Ils ont été découverts sur la plage Horizon, à Lège-Cap-Ferret, où un bunker de la Seconde Guerre mondiale s’était récemment effondré en raison de l’érosion côtière.
Les explosifs étaient des obus français de 75 mm modèle 1917, peut-être stockés dans le bunker par des troupes de l’Axe qui y étaient casernées comme munitions de réserve.
Des démineurs de Brest ont été appelés sur le site, désarmant 35 obus le samedi et les quatre derniers le dimanche, selon la préfecture maritime de l’Atlantique dans un communiqué.
Les conditions de haute marée ont fait que les obus ont été submergés pendant une grande partie de l’opération.
« La majorité des munitions était non amorcée et n’avait pas été tirée.
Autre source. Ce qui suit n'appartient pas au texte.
(* ===== verification/ReactorThreadPool.v ===== *)
(** [flute/net/ReactorThreadPool.{h,cc}] and [flute/common/Atomic.h]: the
    reactors of a server and the choice among them.

    A reactor is named by the thread that runs it. *)

From S2P Require Import Prelude Format Channel Poller.

(** * Atomic integers

    [AtomicIntegerT<T>] for a signed type of [w] bits: the operations of the
    processor wrap around, the addition of [add_and_get] is one of [int] or
    [int64_t]. *)
Definition atomic_get (v : Z) : Z := v.
Definition get_and_add (w : Z) (x v : Z) : Z * Z := (v, sw w (v + x)).
Definition add_and_get (w : Z) (x v : Z) : outcome (Z * Z) :=
  let '(old, v) := get_and_add w x v in
  require FOverflow ((- 2 ^ (w - 1) <=? old + x) && (old + x <? 2 ^ (w - 1)));;
  Ok (old + x, v).
Definition increment_and_get (w : Z) (v : Z) : outcome (Z * Z) := add_and_get w 1 v.
Definition decrement_and_get (w : Z) (v : Z) : outcome (Z * Z) := add_and_get w (-1) v.
Definition atomic_add (w : Z) (x v : Z) : Z := (get_and_add w x v).2.
Definition increment (w : Z) (v : Z) : outcome Z := '(_, v) ← increment_and_get w v; Ok v.
Definition decrement (w : Z) (v : Z) : outcome Z := '(_, v) ← decrement_and_get w v; Ok v.
Definition get_and_set (x v : Z) : Z * Z := (v, x).

(** Below the bounds of the type, [decrement] undoes [increment]; at the upper
    bound [increment] overflows in its discarded result, which [add] does not
    compute: it wraps. *)
Lemma increment_decrement w v :
  1 < w -> in_sw w v -> (v + 1 < 2 ^ (w - 1) -> increment w v = Ok (v + 1) /\ decrement w (v + 1) = Ok v) /\
  (v + 1 = 2 ^ (w - 1) -> increment w v = Fail FOverflow /\ atomic_add w 1 v = - 2 ^ (w - 1)).
Proof.
  intros Hw Hv. unfold increment, decrement, increment_and_get, decrement_and_get, atomic_add, add_and_get, get_and_add, in_sw in *.
  split; intros Hlim.
  - rewrite !require_true by lia. cbn. rewrite !sw_small by (unfold in_sw; lia). split; [done|]. f_equal. lia.
  - rewrite Hlim, Z.ltb_irrefl, andb_false_r. split; [done|]. cbn. unfold sw.
    assert (2 ^ w = 2 * 2 ^ (w - 1)) as E by (rewrite <- Z.pow_succ_r by lia; f_equal; lia).
    replace (2 ^ (w - 1) + 2 ^ (w - 1)) with (2 ^ w) by lia. rewrite Z.mod_same by lia. lia.
Qed.

(** * The pool *)

Abbreviation reactor := pid_t.

Record ReactorThreadPool : Type := mkPool {
  m_default_reactor : reactor;
  m_pool_name : bytes;          (* m_name *)
  m_pool_started : bool;        (* m_has_started *)
  m_size_pool : Z;
  m_next_idx : Z;
  m_thread_names : list bytes;  (* of m_reactor_thread_pool *)
  m_reactors : list reactor
}.

Definition new_ReactorThreadPool (base : reactor) (name : bytes) : ReactorThreadPool :=
  mkPool base name false 0 0 [] [].

Definition set_pool_size (n : Z) (p : ReactorThreadPool) : ReactorThreadPool :=
  mkPool (m_default_reactor p) (m_pool_name p) (m_pool_started p) n (m_next_idx p) (m_thread_names p) (m_reactors p).

Section pool.
Context `{CurrentThread}.

(** [ReactorThread(cb, name).start_reactor()] for the [i]-th thread: [spawn i]
    is the reactor it makes. *)
Fixpoint start_threads (n : nat) (i : Z) (spawn : Z -> reactor) (p : ReactorThreadPool) : ReactorThreadPool :=
  match n with
  | O => p
  | S n =>
      let name := snprintf (len (m_pool_name p) + 32) (m_pool_name p ++ dec i) in
      start_threads n (i + 1) spawn
        (mkPool (m_default_reactor p) (m_pool_name p) (m_pool_started p) (m_size_pool p) (m_next_idx p)
           (m_thread_names p ++ [name]) (m_reactors p ++ [spawn i]))
  end.

(** [start(cb)]: [has_cb] says whether there is an initialiser; the result has
    the reactors on which it runs. *)
Definition pool_start (has_cb : bool) (spawn : Z -> reactor) (p : ReactorThreadPool)
    : outcome (list reactor * ReactorThreadPool) :=
  assert_ (negb (m_pool_started p));;
  assert_in_thread (m_default_reactor p);;
  let q := start_threads (Z.to_nat (m_size_pool p)) 0 spawn p in
  let inits := if has_cb then if m_size_pool p =? 0 then [m_default_reactor p] else m_reactors q else [] in
  Ok (inits, mkPool (m_default_reactor q) (m_pool_name q) true (m_size_pool q) (m_next_idx q) (m_thread_names q) (m_reactors q)).

Definition get_next_reactor (p : ReactorThreadPool) : outcome (reactor * ReactorThreadPool) :=
  assert_in_thread (m_default_reactor p);;
  assert_ (m_pool_started p);;
  match m_reactors p with
  | [] => Ok (m_default_reactor p, p)
  | _ =>
      r ← of_option FBounds (if 0 <=? m_next_idx p then m_reactors p !! Z.to_nat (m_next_idx p) else None);
      let next := s32 (u64 (m_next_idx p + 1) mod len (m_reactors p)) in
      Ok (r, mkPool (m_default_reactor p) (m_pool_name p) (m_pool_started p) (m_size_pool p) next (m_thread_names p) (m_reactors p))
  end.

Definition get_reactor_for_hashcode (hash : Z) (p : ReactorThreadPool) : outcome reactor :=
  assert_in_thread (m_default_reactor p);;
  match m_reactors p with
  | [] => Ok (m_default_reactor p)
  | _ => of_option FBounds (m_reactors p !! Z.to_nat (hash mod len (m_reactors p)))
  end.

Definition get_all_reactors (p : ReactorThreadPool) : outcome (list reactor) :=
  assert_in_thread (m_default_reactor p);;
  assert_ (m_pool_started p);;
  Ok (match m_reactors p with [] => [m_default_reactor p] | l => l end).

(** [n] connections in a row. *)
Fixpoint next_reactors (n : nat) (p : ReactorThreadPool) : outcome (list reactor * ReactorThreadPool) :=
  match n with
  | O => Ok ([], p)
  | S n => '(r, p) ← get_next_reactor p; '(l, p) ← next_reactors n p; Ok (r :: l, p)
  end.

(** * Lemmas *)

(** A pool that was started, in its own thread. *)
Record pool_ok (p : ReactorThreadPool) : Prop := {
  po_thread : m_default_reactor p = cur_tid;
  po_started : m_pool_started p = true;
  po_size : len (m_reactors p) < 2 ^ 31;
  po_idx : 0 <= m_next_idx p < Z.max 1 (len (m_reactors p))
}.

(** The reactor at position [k] of the cycle. *)
Definition nth_reactor (p : ReactorThreadPool) (k : Z) : reactor :=
  default (m_default_reactor p) (m_reactors p !! Z.to_nat (k mod len (m_reactors p))).

Lemma start_threads_spec n : forall i spawn p,
  m_reactors (start_threads n i spawn p) = m_reactors p ++ ((fun k => spawn (i + Z.of_nat k)) <$> seq 0 n) /\
  m_default_reactor (start_threads n i spawn p) = m_default_reactor p /\
  m_next_idx (start_threads n i spawn p) = m_next_idx p.
Proof.
  induction n as [|n IH]; intros i spawn p; simpl; [by rewrite app_nil_r|].
  destruct (IH (i + 1) spawn (mkPool (m_default_reactor p) (m_pool_name p) (m_pool_started p) (m_size_pool p) (m_next_idx p)
    (m_thread_names p ++ [snprintf (len (m_pool_name p) + 32) (m_pool_name p ++ dec i)]) (m_reactors p ++ [spawn i]))) as (R & D & X).
  rewrite R, D, X. split_and!; [|done|done]. simpl. rewrite <- app_assoc. simpl. rewrite Z.add_0_r. do 2 f_equal.
  rewrite <- fmap_S_seq, <- list_fmap_compose. apply list_fmap_ext. intros k x _. simpl. f_equal. lia.
Qed.

Lemma get_next_spec p :
  pool_ok p ->
  exists p', get_next_reactor p = Ok (nth_reactor p (m_next_idx p), p') /\ pool_ok p' /\
    m_reactors p' = m_reactors p /\ m_default_reactor p' = m_default_reactor p /\
    (m_reactors p <> [] -> m_next_idx p' = (m_next_idx p + 1) mod len (m_reactors p)).
Proof.
  intros []. unfold get_next_reactor, nth_reactor. rewrite (in_thread_ok _ po_thread0), po_started0. cbn [assert_]. rewrite !bind_ok.
  destruct (m_reactors p) as [|r0 l] eqn:E.
  - exists p. rewrite E. split_and!; try done. constructor; rewrite ?E; done.
  - rewrite <- E in *. assert (0 < len (m_reactors p)) as Hp by (rewrite E, len_cons; len_lia).
    change (2 ^ 31) with 2147483648 in *.
    rewrite (proj2 (Z.leb_le 0 _)) by lia. rewrite (Z.mod_small (m_next_idx p)) by lia.
    destruct (lookup_lt_is_Some_2 (m_reactors p) (Z.to_nat (m_next_idx p))) as [r Hr]; [unfold len in *; lia|].
    rewrite Hr. cbn [of_option]. rewrite bind_ok. rewrite uw_small by (split; simpl; lia).
    pose proof (Z.mod_pos_bound (m_next_idx p + 1) (len (m_reactors p)) Hp).
    rewrite sw_small by (lia || (split; simpl; lia)).
    eexists. split; [reflexivity|]. cbn [m_reactors m_default_reactor m_next_idx]. split_and!; try done.
    constructor; cbn [m_reactors m_default_reactor m_next_idx m_pool_started]; try done. lia.
Qed.

Lemma next_reactors_spec n : forall p k,
  pool_ok p -> m_next_idx p = k mod Z.max 1 (len (m_reactors p)) ->
  exists p', next_reactors n p = Ok ((fun i => nth_reactor p (k + Z.of_nat i)) <$> seq 0 n, p').
Proof.
  induction n as [|n IH]; intros p k I Hk; [by exists p|]. cbn [next_reactors].
  destruct (get_next_spec p I) as (p1 & -> & I1 & R1 & D1 & N1). rewrite bind_ok.
  assert (nth_reactor p (m_next_idx p) = nth_reactor p k) as Ek.
  { unfold nth_reactor. rewrite Hk. destruct (m_reactors p) as [|r l]; [done|]. rewrite len_cons, Z.max_r by len_lia.
    by rewrite Z.mod_mod by len_lia. }
  destruct (IH p1 (k + 1) I1) as (p2 & E2).
  { rewrite R1. destruct (m_reactors p) as [|r l] eqn:E.
    - assert (Z.max 1 (len (m_reactors p1)) = 1) as M1 by (by rewrite R1). destruct I1. rewrite len_nil, Z.mod_1_r. lia.
    - rewrite N1 by done. rewrite Hk, len_cons, Z.max_r by len_lia. rewrite Z.add_mod_idemp_l by len_lia. done. }
  rewrite E2, bind_ok. exists p2. do 2 f_equal. simpl. rewrite Z.add_0_r. f_equal; [done|].
  rewrite <- fmap_S_seq, <- list_fmap_compose. apply list_fmap_ext. intros j x _. simpl.
  replace (k + 1 + Z.of_nat x) with (k + Z.of_nat (S x)) by lia. unfold nth_reactor. by rewrite R1, D1.
Qed.

(** The pool is round robin.  A pool of [n] threads (none is the default)
    starts [n] reactors and gives the [i]-th connection to reactor
    [i mod n], or to the acceptor's own reactor when it has no threads; the
    index stays in range for ever. *)
Theorem pool_round_robin (base : reactor) (name : bytes) (n : Z) (spawn : Z -> reactor) (has_cb : bool) (m : nat) :
  base = cur_tid -> 0 <= n < 2 ^ 31 ->
  exists inits p p', pool_start has_cb spawn (set_pool_size n (new_ReactorThreadPool base name)) = Ok (inits, p) /\
    m_reactors p = (fun k => spawn (Z.of_nat k)) <$> seq 0 (Z.to_nat n) /\
    next_reactors m p = Ok ((fun i => if n =? 0 then base else spawn (Z.of_nat i mod n)) <$> seq 0 m, p').
Proof.
  intros Hb Hn. unfold pool_start. cbn [m_pool_started set_pool_size new_ReactorThreadPool negb assert_ m_default_reactor m_size_pool].
  rewrite (in_thread_ok _ Hb), !bind_ok.
  set (p0 := mkPool base name false n 0 [] []). destruct (start_threads_spec (Z.to_nat n) 0 spawn p0) as (R & D & X).
  set (q := start_threads _ _ _ _) in *.
  set (p := mkPool (m_default_reactor q) (m_pool_name q) true (m_size_pool q) (m_next_idx q) (m_thread_names q) (m_reactors q)).
  assert (len (m_reactors p) = n) as L by (cbn [m_reactors p]; rewrite R; unfold len; rewrite length_app, length_fmap, length_seq; simpl; lia).
  assert (pool_ok p) as I.
  { constructor; cbn [p m_default_reactor m_pool_started m_next_idx]; [by rewrite D|done|fold p; lia|rewrite X; simpl; fold p; lia]. }
  destruct (next_reactors_spec m p 0 I) as (p' & E).
  { cbn [m_next_idx p]. rewrite X. by rewrite Z.mod_0_l by lia. }
  eexists _, p, p'. split; [reflexivity|]. split; [exact R|]. rewrite E. do 2 f_equal. apply list_fmap_ext. intros i x _.
  unfold nth_reactor. rewrite L. cbn [p m_reactors m_default_reactor]. rewrite R, D. simpl app.
  destruct (Z.eqb_spec n 0) as [->|Hz]; [done|]. pose proof (Z.mod_pos_bound (Z.of_nat x) n ltac:(lia)).
  rewrite Z.add_0_l, list_lookup_fmap, lookup_seq_lt by lia. simpl. f_equal. lia.
Qed.
End pool.

Lemma pool_round_robin_witness :
  exists inits p p', @pool_start 1 true (fun i => 100 + i) (set_pool_size 3 (new_ReactorThreadPool 1 (lit "io"))) = Ok (inits, p) /\
    m_reactors p = [100; 101; 102] /\ @next_reactors 1 5 p = Ok ([100; 101; 102; 100; 101], p').
Proof. apply (@pool_round_robin 1 1 (lit "io") 3 (fun i => 100 + i) true 5); [reflexivity|lia]. Defined.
Des douilles et certains dispositifs d’amorçage (fusées) ont également été retrouvés sur le site », a indiqué la préfecture.
« Bien que anciennes et obsolètes, ces munitions restent dangereuses et nécessitent une manipulation spécialisée », a ajouté la préfecture.
« Des investigations supplémentaires suggèrent la présence possible d’autres munitions dans la zone. »
La découverte de munitions datant de la Seconde Guerre mondiale est relativement courante en France, en raison des nombreuses grandes batailles qui se sont déroulées à travers le pays pendant les deux conflits.
En mars 2025, une bombe de la Seconde Guerre mondiale a été trouvée à Paris, à la gare du Nord, provoquant des retards dans les services ferroviaires y compris le Eurostar.